__WHAT YOU ARE ASKED TO DO__: Collect every line below that contains the word "takes".
-------
(* ===== verification/AllowlistSync.v ===== *)
(** The agent's allowlist synchronisation (crates/mia/src/allowlist_sync: verify.rs,
    state.rs, schedule.rs, mod.rs).

    The engine's state is the record [Agent]: what it holds in memory, the two files it
    keeps, the allowlist in force in the helper API and what it reported.  A tick takes what
    the outside world does during it as a [TickEnv]: the credentials and key file it finds,
    the answers of CMIS, and which of its writes succeed. *)
From stdpp Require Import sorting gmap.
From S2P Require Import Prelude AppModel AppDedup Order Composite AllowlistV2 AppPath MiaAllowlist.
Open Scope Z_scope.

(** ** Acceptance policy (verify.rs) *)
Inductive RejectReason :=
  | Malformed | RBadSignature | WrongHost | TrustDomain | Rollback | GenerationConflict | RExpired
  | RNotYetValid | RTooOld | NoKey | Downgrade.
#[export] Instance RejectReason_eq_dec : EqDecision RejectReason.
Proof. solve_decision. Defined.

Definition reject_as_str (r : RejectReason) : string :=
  match r with
  | Malformed => "malformed" | RBadSignature => "bad_signature" | WrongHost => "wrong_host"
  | TrustDomain => "trust_domain" | Rollback => "rollback" | GenerationConflict => "generation_conflict"
  | RExpired => "expired" | RNotYetValid => "not_yet_valid" | RTooOld => "too_old" | NoKey => "no_key"
  | Downgrade => "downgrade"
  end.

Definition of_load (e : AllowlistError) : RejectReason :=
  match e with
  | AlBadSignature | AlMalformedSignature => RBadSignature
  | AlExpired => RExpired
  | AlNotYetValid => RNotYetValid
  | AlTooOld => RTooOld
  | AlCbor _ | AlMalformedEntry => Malformed
  end.
(* ===== verification/HostAuth.v ===== *)
(** Authentication of host calls (cmis/src/host_auth.rs) over the signed documents of
    ferro-svid/src/host_call.rs and the machine-key signature of ferro-sep, with concurrent
    calls on one node. *)
From stdpp Require Import gmap sorting relations.
From S2P Require Import Prelude AppModel AppDedup Order Composite AllowlistV2 AllowlistCompile AppPath MiaAllowlist HostCache Svid.
Open Scope Z_scope.

(** ** Documents (host_call.rs) *)
Definition AUDIT_FORWARD_CONTEXT : list u8 := as_bytes "ferrogate-audit-forward-v1".
Definition ROTATE_CONTEXT : list u8 := as_bytes "ferrogate-rotate-v1".
Definition DOC_VERSION : Z := 1.
Definition NONCE_LEN : nat := 16.
Definition MAX_DOC_BYTES : nat := 1024.

(** The trait [HostCallDoc]. *)
Class HostCallDoc (D : Type) := {
  doc_host_uuid : D → string; doc_issued_at_of : D → Z; doc_nonce : D → option (list u8) }.

Record AuditForwardDoc := {
  af_v : Z; af_host_uuid : string; af_issued_at : Z; af_nonce : list u8; af_event_sha384 : list u8 }.
Record RotateDoc := {
  rd_v : Z; rd_host_uuid : string; rd_issued_at : Z; rd_nonce : list u8; rd_svid_sha384 : list u8; rd_state_digest : list u8 }.
#[export] Instance audit_forward_doc : HostCallDoc AuditForwardDoc :=
  {| doc_host_uuid := af_host_uuid; doc_issued_at_of := af_issued_at; doc_nonce d := Some (af_nonce d) |}.
#[export] Instance rotate_doc : HostCallDoc RotateDoc :=
  {| doc_host_uuid := rd_host_uuid; doc_issued_at_of := rd_issued_at; doc_nonce d := Some (rd_nonce d) |}.

Inductive HostCallDocError :=
  | DocEncode (e : string) | DocDecode (e : string) | DocTooLarge (n : nat) | DocVersion (v : Z) | DocHostUuid.

(** The trait [DocError]: the reason code and the field a malformed document is refused with. *)
Class DocError (E : Type) := { err_reason : E → string; err_field : E → option string }.
#[export] Instance host_call_doc_error : DocError HostCallDocError :=
  {| err_reason _ := "malformed_doc"; err_field _ := None |}.

(** The checks every decoder ends with. *)
Definition check_doc (v : Z) (host_uuid : string) : result HostCallDocError unit :=
  if negb (v =? DOC_VERSION) then Err (DocVersion v)
  else if String.eqb host_uuid "" || (MAX_HOST_UUID_LEN <? String.length host_uuid)%nat then Err DocHostUuid else Ok tt.

Section Docs.
Context (P : Primitives) `{AFC : !Cbor AuditForwardDoc, RDC : !Cbor RotateDoc}.

Definition audit_forward_new (host_uuid : string) (issued_at : Z) (nonce event_cbor : list u8) : AuditForwardDoc :=
  {| af_v := DOC_VERSION; af_host_uuid := host_uuid; af_issued_at := issued_at; af_nonce := nonce;
     af_event_sha384 := vec_to_list (sha384 P event_cbor) |}.
Definition binds_event (d : AuditForwardDoc) (event_cbor : list u8) : bool :=
  bool_decide (vec_to_list (sha384 P event_cbor) = af_event_sha384 d).
Definition rotate_new (host_uuid : string) (issued_at : Z) (nonce : list u8) (svid_jws : string) (state_digest : list u8) : RotateDoc :=
  {| rd_v := DOC_VERSION; rd_host_uuid := host_uuid; rd_issued_at := issued_at; rd_nonce := nonce;
     rd_svid_sha384 := vec_to_list (sha384 P (as_bytes svid_jws)); rd_state_digest := state_digest |}.
Definition binds_svid (d : RotateDoc) (svid_jws : string) : bool :=
  bool_decide (vec_to_list (sha384 P (as_bytes svid_jws)) = rd_svid_sha384 d).

Definition encode_audit_forward (d : AuditForwardDoc) : result HostCallDocError (list u8) := map_err DocEncode (into_writer d).
Definition decode_audit_forward (bytes : list u8) : result HostCallDocError AuditForwardDoc :=
  if (MAX_DOC_BYTES <? length bytes)%nat then Err (DocTooLarge (length bytes)) else
  let? doc := map_err DocDecode (from_reader bytes) in
  let? _ := check_doc (af_v doc) (af_host_uuid doc) in
  Ok doc.
Definition encode_rotate (d : RotateDoc) : result HostCallDocError (list u8) := map_err DocEncode (into_writer d).
Definition decode_rotate (bytes : list u8) : result HostCallDocError RotateDoc :=
  if (MAX_DOC_BYTES <? length bytes)%nat then Err (DocTooLarge (length bytes)) else
  let? doc := map_err DocDecode (from_reader bytes) in
  let? _ := check_doc (rd_v doc) (rd_host_uuid doc) in
  Ok doc.
End Docs.

(** [host_call::signing_input]. *)
Definition doc_signing_input (context doc : list u8) : list u8 := context ++ doc.

(** ** Machine keys (ferro-sep) *)
Definition P256_SPKI_PREFIX : list u8 :=
  u8.of_Z <$> [48; 89; 48; 19; 6; 7; 42; 134; 72; 206; 61; 2; 1; 6; 8; 42; 134; 72; 206; 61; 3; 1; 7; 3; 66; 0].
Inductive SepError := SepMalformed | SepSign.

(** The [p256] crate: points, signatures, verification of SHA-256 of the message. *)
Record P256 := {
  VerifyingKey : Type; EcdsaSig : Type;
  from_sec1 : list u8 → option VerifyingKey; sig_from_der : list u8 → option EcdsaSig;
  p256_verify : VerifyingKey → list u8 → EcdsaSig → bool }.

Definition verifying_key_from_spki (Q : P256) (spki : list u8) : result SepError (VerifyingKey Q) :=
  let n := length P256_SPKI_PREFIX in
  let point :=
    if (length spki =? n + 65)%nat && bool_decide (take n spki = P256_SPKI_PREFIX) then Some (drop n spki)
    else if (length spki =? 65)%nat && bool_decide (head spki = Some Byte.x04) then Some spki
    else None in
  match point ≫= from_sec1 Q with Some vk => Ok vk | None => Err SepMalformed end.

Definition verify_p256 (Q : P256) (spki message der_sig : list u8) : result SepError unit :=
  let? vk := verifying_key_from_spki Q spki in
  match sig_from_der Q der_sig with
  | None => Err SepMalformed
  | Some sig => if p256_verify Q vk message sig then Ok tt else Err SepSign
  end.

(** ** The node *)
Definition TIER_HOST_KEY : string := "host-key".
Definition TIER_TPM : string := "tpm".
Definition MAX_SVID_JWS_BYTES : nat := 16 * 1024.
Definition MAX_SEP_PUB_BYTES : nat := 256.
Definition MAX_SIG_BYTES : nat := 80.

(** [HostCallConfig] and its [Default]. *)
Record HostCallConfig := {
  audit_forward_per_min : Z; app_submit_per_hour : Z; app_status_per_hour : Z; sync_min_interval_secs : Z;
  rotate_per_hour : Z; replay_capacity : nat }.
Definition default_host_call_config : HostCallConfig :=
  {| audit_forward_per_min := 600; app_submit_per_hour := 30; app_status_per_hour := 60; sync_min_interval_secs := 30;
     rotate_per_hour := 6; replay_capacity := Z.to_nat 262144 |}.

(** The five limiters of the guard. *)
Inductive LimiterId := LAuditForward | LAppSubmit | LAppStatus | LAllowlistSync | LRotate.
#[export] Instance LimiterId_eq_dec : EqDecision LimiterId.
Proof. solve_decision. Defined.
Record HostCallGuard := { g_replay : ReplayCache; g_limiter : LimiterId → HostRateLimiter }.
Definition guard_new (cfg : HostCallConfig) : HostCallGuard :=
  {| g_replay := replay_new (replay_capacity cfg);
     g_limiter id := match id with
       | LAuditForward => per_minute (audit_forward_per_min cfg)
       | LAppSubmit => per_hour (app_submit_per_hour cfg)
       | LAppStatus => per_hour (app_status_per_hour cfg)
       | LAllowlistSync => limiter_new 1 (sync_min_interval_secs cfg)
       | LRotate => per_hour (rotate_per_hour cfg)
       end |}.
Definition set_replay (c : ReplayCache) (g : HostCallGuard) : HostCallGuard :=
  {| g_replay := c; g_limiter := g_limiter g |}.
Definition set_limiter (id : LimiterId) (l : HostRateLimiter) (g : HostCallGuard) : HostCallGuard :=
  {| g_replay := g_replay g; g_limiter id' := if bool_decide (id' = id) then l else g_limiter g id' |}.

Record HostSvid := { hs_host_uuid : string; hs_cnf_jkt : string; hs_spiffe_id : string; hs_tier : string }.
Record AuthenticatedHost := { ah_host_uuid : string; ah_spiffe_id : string; ah_tier : string }.
Record HostCallAuth := { ha_svid_jws : string; ha_sep_pub : list u8; ha_sig : list u8 }.
Record HostCall (D E : Type) := {
  hc_auth : option HostCallAuth; hc_context : list u8; hc_doc : list u8; hc_max_doc_bytes : nat;
  hc_decode : list u8 → result E D; hc_bind : D → bool; hc_limiter : option LimiterId }.
Arguments hc_auth {D E}. Arguments hc_context {D E}. Arguments hc_doc {D E}. Arguments hc_max_doc_bytes {D E}.
Arguments hc_decode {D E}. Arguments hc_bind {D E}. Arguments hc_limiter {D E}.
(* ===== verification/HelperServer.v ===== *)
(** The helper server (mia/src/helper/server/mod.rs): the token pipeline with its audit
    contract, the registration dispatch, and requests running concurrently with the tasks
    that swap the host SVID, the allowlist and the revocation list. *)
From stdpp Require Import gmap relations.
From S2P Require Import Prelude AppModel AppDedup Order Composite AllowlistV2 AllowlistCompile AppPath MiaAllowlist Svid ChildToken CallerAuth HelperProto.
Open Scope Z_scope.

(** The two events of the token path (ferro-audit/src/event.rs). *)
Inductive LocalEvent :=
  | LocalGrant (pid uid : Z) (bin_sha jti : list u8)
  | LocalDenied (pid uid : Z) (bin_sha : list u8) (reason : string).
Definition zero_sha : list u8 := replicate 48 Byte.x00.
Definition helper_err (code : ErrorCode) : HelperResp := RespError code None.
Definition caller_facts_of (id : CallerIdentity) : CallerFacts :=
  {| cf_uid := ci_uid id; cf_bin_sha := ci_bin_sha id; cf_exe_path := ci_exe_path id; cf_user_sid := ci_user_sid id |}.
Definition denied (id : CallerIdentity) (reason : string) : LocalEvent := LocalDenied (ci_pid id) (ci_uid id) (ci_bin_sha id) reason.

Section HelperServer.
Context (P : Primitives) `{SJ : !SvidJson, CJ : !ChildJson, FC : !Cbor HelperFrame, RC : !Cbor HelperReq}.
Context (to_uppercase : Z → list Z) (platform : Platform).
Local Abbreviation Minter := (ChildTokenMinter P).

(** [Shared], with the set of the caller ledger and the audit channel: its events so far and
    whether the receiver still exists. *)
Record Shared := {
  sh_minter : option Minter; sh_allowlist : option Allowlist; sh_crl : CrlCache; sh_ledger : gset (Z * list u8);
  sh_self_sha : option (list u8); sh_audit_open : bool; sh_events : list LocalEvent }.
(** ** Sessions *)
Definition admin_insert_session (s : AdminSessionRow) (d : AdminDb) : AdminDb * result ClusterError unit :=
  let '(MkSession h a c ls x i l m mm ip cc k cv r _ _ _) := s in
  if not_null (ad_sessions d !! h) then (d, Err StoreFailed)
  else (put_sessions (<[h := MkSession h a c ls x i l m mm ip cc k cv r None None 0]> (ad_sessions d)) d, Ok tt).
Definition admin_session (h : list u8) (d : AdminDb) : option AdminSessionRow := ad_sessions d !! h.
(** [ORDER BY created_at, session_hash]. *)
Definition session_cmp : AdminSessionRow → AdminSessionRow → comparison :=
  cmp_then (cmp_by ss_created_at Z.compare) (cmp_by ss_hash bytes_cmp).
Definition admin_live_sessions (id : string) (d : AdminDb) : list AdminSessionRow :=
  sort_by session_cmp (List.filter (λ s, is_ (ss_admin_id s) id && is_null (ss_revoked_at s)) ((map_to_list (ad_sessions d)).*2)).
Definition update_session (h : list u8) (p : AdminSessionRow → bool) (f : AdminSessionRow → AdminSessionRow) (d : AdminDb) :
    AdminDb * result ClusterError bool :=
  match ad_sessions d !! h with
  | Some s => if p s then (put_sessions (<[h := f s]> (ad_sessions d)) d, Ok true) else (d, Ok false)
  | None => (d, Ok false)
  end.
Definition admin_touch_session (h : list u8) (now : Z) (d : AdminDb) : AdminDb * result ClusterError unit :=
  unit_of (update_session h (λ _, true) (set_last_seen now) d).
Definition admin_revoke_session (h : list u8) (now reason : Z) (d : AdminDb) : AdminDb * result ClusterError bool :=
  update_session h (λ s, is_null (ss_revoked_at s)) (set_revoked now reason) d.
(** The primary key changes: a hash in use violates it. *)
Definition admin_rotate_session (old new : list u8) (mfa : option MfaVerification) (restricted : Z) (d : AdminDb) : AdminDb * result ClusterError bool :=
  match ad_sessions d !! old with
  | Some s =>
      if is_null (ss_revoked_at s) then
        if not_null (delete old (ad_sessions d) !! new) then (d, Err StoreFailed)
        else (put_sessions (<[new := rotated new mfa restricted s]> (delete old (ad_sessions d))) d, Ok true)
      else (d, Ok false)
  | None => (d, Ok false)
  end.
(** The UPDATE of [admin_session_stepup_failed]. *)
Definition stepup_failed_stmt (h : list u8) (d : AdminDb) : AdminDb * result ClusterError bool :=
  match ad_sessions d !! h with
  | Some s => (put_sessions (<[h := set_stepup_failures (ss_stepup_failures s + 1) s]> (ad_sessions d)) d, Ok true)
  | None => (d, Ok false)
  end.

(** ** Enrollment tokens *)
Definition admin_enrollment_token (h : list u8) (d : AdminDb) : option EnrollmentTokenRow := ad_tokens d !! h.
Definition admin_set_pending_secret (h sealed : list u8) (now : Z) (d : AdminDb) : AdminDb * result ClusterError bool :=
  match ad_tokens d !! h with
  | Some t => if token_live h now d then (put_tokens (<[h := token_pending sealed t]> (ad_tokens d)) d, Ok true) else (d, Ok false)
  | None => (d, Ok false)
  end.
Definition admin_insert_enrollment_token (t : EnrollmentTokenRow) (d : AdminDb) : AdminDb * result ClusterError unit :=
  unit_of (execute (insert_token_stmt t) d).
Definition admin_live_token_exists (purpose now : Z) (d : AdminDb) : bool :=
  0 <? count_rows (λ t, (et_purpose t =? purpose) && is_null (et_used_at t) && (now <? et_expires_at t)) (ad_tokens d).

(** ** Throttling, the security log and settings *)
Definition admin_throttle (h : list u8) (d : AdminDb) : option ThrottleRow := ad_throttle d !! h.
(** The row of the upsert. *)
Definition incremented (old : option ThrottleRow) (h : list u8) (kind now reset_after : Z) : ThrottleRow :=
  match old with
  | None => {| th_key_hash := h; th_key_kind := kind; th_failures := 1; th_locked_until := 0; th_last_failure_at := now |}
  | Some r =>
      let stale := th_last_failure_at r <=? now - reset_after in
      {| th_key_hash := h; th_key_kind := th_key_kind r; th_failures := if stale then 1 else th_failures r + 1;
         th_locked_until := if stale then 0 else th_locked_until r; th_last_failure_at := now |}
  end.
Definition admin_throttle_increment (h : list u8) (kind now reset_after : Z) (d : AdminDb) : AdminDb * result ClusterError ThrottleRow :=
  let r := incremented (ad_throttle d !! h) h kind now reset_after in (put_throttle (<[h := r]> (ad_throttle d)) d, Ok r).
Definition locked_to (until : Z) (r : ThrottleRow) : ThrottleRow :=
  {| th_key_hash := th_key_hash r; th_key_kind := th_key_kind r; th_failures := th_failures r;
     th_locked_until := Z.max (th_locked_until r) until; th_last_failure_at := th_last_failure_at r |}.
Definition admin_throttle_lock (h : list u8) (until : Z) (d : AdminDb) : AdminDb * result ClusterError unit :=
  (put_throttle (alter (locked_to until) h (ad_throttle d)) d, Ok tt).
Definition admin_clear_throttle (h : list u8) (d : AdminDb) : AdminDb * result ClusterError unit :=
  (put_throttle (delete h (ad_throttle d)) d, Ok tt).
Definition admin_security_log (r : SecurityLogRow) (d : AdminDb) : AdminDb * result ClusterError unit :=
  (put_security_log (ad_security_log d ++ [r]) d, Ok tt).
Definition admin_security_log_count (event : string) (since : Z) (d : AdminDb) : Z :=
  Z.of_nat (length (List.filter (λ r, is_ (sl_event r) event && (since <=? sl_at r)) (ad_security_log d))).
Definition setting (k : string) (d : AdminDb) : option string := ad_settings d !! k.
Definition put_setting (k v : string) (d : AdminDb) : AdminDb * result ClusterError unit := (put_settings (<[k := v]> (ad_settings d)) d, Ok tt).
(** The INSERT OR IGNORE of [setting_set_once]. *)
Definition set_once_stmt (k v : string) (d : AdminDb) : AdminDb * result ClusterError unit :=
  match ad_settings d !! k with Some _ => (d, Ok tt) | None => (put_settings (<[k := v]> (ad_settings d)) d, Ok tt) end.
(** C29: A TOTP code is accepted once.  After the code of [step] has been accepted for an account,
    no code of that or an earlier step is accepted for it, whatever calls were made in
    between, until the secret itself is removed, reset or enrolled anew. *)
Theorem totp_single_use id enc l step d d1 os step' :
  totp_of id d = (Some enc, l) →
  admin_advance_totp_step id step d = (d1, Ok true) →
  Forall (λ o, replaces_totp id o = false) os →
  step' ≤ step →
  admin_advance_totp_step id step' (run_ops os d1) = (run_ops os d1, Ok false).
Proof.
  intros Ht Ha Hos Hs. pose proof (advance_totp_step_true _ _ _ _ _ _ Ht Ha) as E.
  assert (totp_kept id d1 (run_ops os d1)) as Hk by (apply run_ops_closed; [apply _|]; eapply Forall_impl; [exact Hos|]; intros o; apply ops_totp_kept).
  destruct (Hk _ _ E) as (l' & E' & ?). eapply advance_totp_step_false; [exact E'|lia].
Qed.

(** An account that has a second factor keeps one, whatever calls are made, unless an
    administrator resets its factors: neither removal takes the last one.  And no history
    gives an account more than [MAX_WEBAUTHN_CREDENTIALS] security keys. *)
Theorem second_factors_bounded os d id :
  (Forall (λ o, resets_factors id o = false) os → 1 ≤ factors id d → 1 ≤ factors id (run_ops os d)) ∧
  (credentials_of id d ≤ MAX_WEBAUTHN_CREDENTIALS → credentials_of id (run_ops os d) ≤ MAX_WEBAUTHN_CREDENTIALS).
Proof.
  split.
  - intros Hos. apply (run_ops_closed (factor_kept id)). eapply Forall_impl; [exact Hos|]. intros o. apply ops_factor_kept.
  - apply (run_ops_closed capped). apply Forall_true. apply ops_capped.
Qed.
-------
__TASK SOLUTION__:
    keeps, the allowlist in force in the helper API and what it reported.  A tick takes what
    administrator resets its factors: neither removal takes the last one.  And no history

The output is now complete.